Contrary to a widely and firmly held belief, it does not really matter whether the initial image is easy (or something taken to be easy – a genre scene in the style of Vermeer, for example, or a colour photograph of an Austrian castle) or difficult (a Jackson Pollock, a Pissarro, or the poor paradox of a blank puzzle). It’s not the subject of the picture, or the painter’s technique, which makes a puzzle more or less difficult, but the greater or lesser subtlety of the way it has been cut…

However, my distinction in terms of the image is less about difficulty (I have only ever accessed the machine-cut cardboard puzzles which Perec subordinates to hand-cut wooden ones). It’s about attachment to process. I have a strong preference for puzzles that don’t culminate in an image that I find especially pleasing. I don’t want to be responsible for the completion or not of the Sistine Chapel; give me the stupid basket of kittens any day. 

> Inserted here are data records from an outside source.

(** The ways the fetch stage fails: the request itself, a line that is not
    found, a field that is not there, a field that is no number. *)
Inductive fetch_failure (float_of_str : string -> option float)
  : http_result -> Prop :=
| request_failed :
    fetch_failure float_of_str RequestFailed
| commodity_line_missing text :
    re_search opening_xau closing text = None ->
    fetch_failure float_of_str (Response text)
| commodity_price_not_numeric text line field :
    re_search opening_xau closing text = Some line ->
    nth_error (split comma line) 0 = Some field ->
    float_of_str field = None ->
    fetch_failure float_of_str (Response text)
| currency_line_missing text :
    re_search opening_rate closing text = None ->
    fetch_failure float_of_str (Response text)
| currency_rate_absent text line :
    re_search opening_rate closing text = Some line ->
    nth_error (split comma line) 1 = None ->
    fetch_failure float_of_str (Response text)
| currency_rate_not_numeric text line field :
    re_search opening_rate closing text = Some line ->
    nth_error (split comma line) 1 = Some field ->
    float_of_str field = None ->
    fetch_failure float_of_str (Response text).

(** Both fields of a response are found and are numbers. *)
Definition parses (float_of_str : string -> option float) (net : http_result)
  (xau_price usd_cny_rate : float) : Prop :=
  exists text xau_line xau_field rate_line rate_field,
    net = Response text /\
    re_search opening_xau closing text = Some xau_line /\
    nth_error (split comma xau_line) 0 = Some xau_field /\
    float_of_str xau_field = Some xau_price /\
    re_search opening_rate closing text = Some rate_line /\
    nth_error (split comma rate_line) 1 = Some rate_field /\
    float_of_str rate_field = Some usd_cny_rate.

(** A fragment of [float(s)], enough to run the fetcher on sample
    responses: plain decimals [ddd] or [ddd.ddd], optionally signed, with
    at most fifteen digits in all, so that the digits and the power of ten
    are both exact in binary64 and their quotient is the correctly rounded
    value, as [float] gives it. *)
Definition digit_of (c : ascii) : option Z :=
  let n := Z.of_nat (nat_of_ascii c) in
  if ((48 <=? n) && (n <=? 57))%Z then Some (n - 48)%Z else None.

Fixpoint digits_of (acc : Z) (s : string) : option (Z * string) :=
  match s with
  | EmptyString => Some (acc, EmptyString)
  | String c s' =>
      match digit_of c with
      | Some d => digits_of (10 * acc + d)%Z s'
      | None => Some (acc, s)
      end
  end.

Definition unsigned_decimal (s : string) : option float :=
  match s with
  | EmptyString => None
  | String c _ =>
      match digit_of c, digits_of 0 s with
      | Some _, Some (whole, EmptyString) =>
          if (String.length s <=? 15)%nat
          then Some (of_uint63 (Uint63.of_Z whole)) else None
      | Some _, Some (whole, String dot frac) =>
          if (Ascii.eqb dot "."%char && (String.length s <=? 16)%nat)%bool then
            match frac, digits_of whole frac with
            | String _ _, Some (num, EmptyString) =>
                Some (of_uint63 (Uint63.of_Z num)
                      / of_uint63 (Uint63.of_Z (10 ^ Z.of_nat (String.length frac))))%float
            | _, _ => None
            end
          else None
      | _, _ => None
      end
  end.
(** * Cumulative GPA pipeline: a shallow embedding of
      [scripts/compute_cumulative_gpa.py] and the properties of its
      four core stages.

    Conventions of the embedding.
    - A pandas data frame is a [list] of row records, in row order.
    - A numeric cell is a [float64] whose missing value is [NaN].  The
      stages are modelled on cells [option Qc]: [None] is the missing
      value, [Some q] an exact rational.  What is proved on this model
      about sums compares sums of the same cells taken in the same order,
      so that it uses no law of addition that [float64] lacks.
    - What turns on [float64] arithmetic itself (the order of the terms
      of a sum, an overflow, an infinity times zero) and on the numeric
      coercion of a text cell is stated on the IEEE 754 binary64 values of
      module [Float64].
    - A [.loc[mask, col] = v] statement is a guarded assignment on each
      row; a chain of such statements is a chain of [assign_if]. *)

From Stdlib Require Import ZArith QArith Qcanon Lia Bool.
From Stdlib Require Import Strings.String Strings.Ascii.
From Stdlib Require Import Floats.SpecFloat.
From stdpp Require Import base list sorting numbers strings.

Local Open Scope string_scope.

(** ** Cells *)

Definition cell := option Qc.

When I was working on my PhD (a protracted and maddening encounter with racism, misogyny, class bias, ableism and the inevitable gaslighting that cements these oppressions into the neoliberal university experience) I moved continuously between my laptop and a jigsaw puzzle. When my frustration with the writing reached a zenith and my mind felt full of static, I’d turn to my puzzle and let my writing brain run in the background. And when I’d had enough of dealing with some intricate dangle of foliage or impossible block of blue, for example, and nothing seemed to fit together, the composition of tricky sentences and the building of arguments seemed like a piece of cake. Back and forth, each problem took its turn as the problem, and both required a similar commitment to just getting it done. Completion, not brilliance, not even beauty, was the goal of each.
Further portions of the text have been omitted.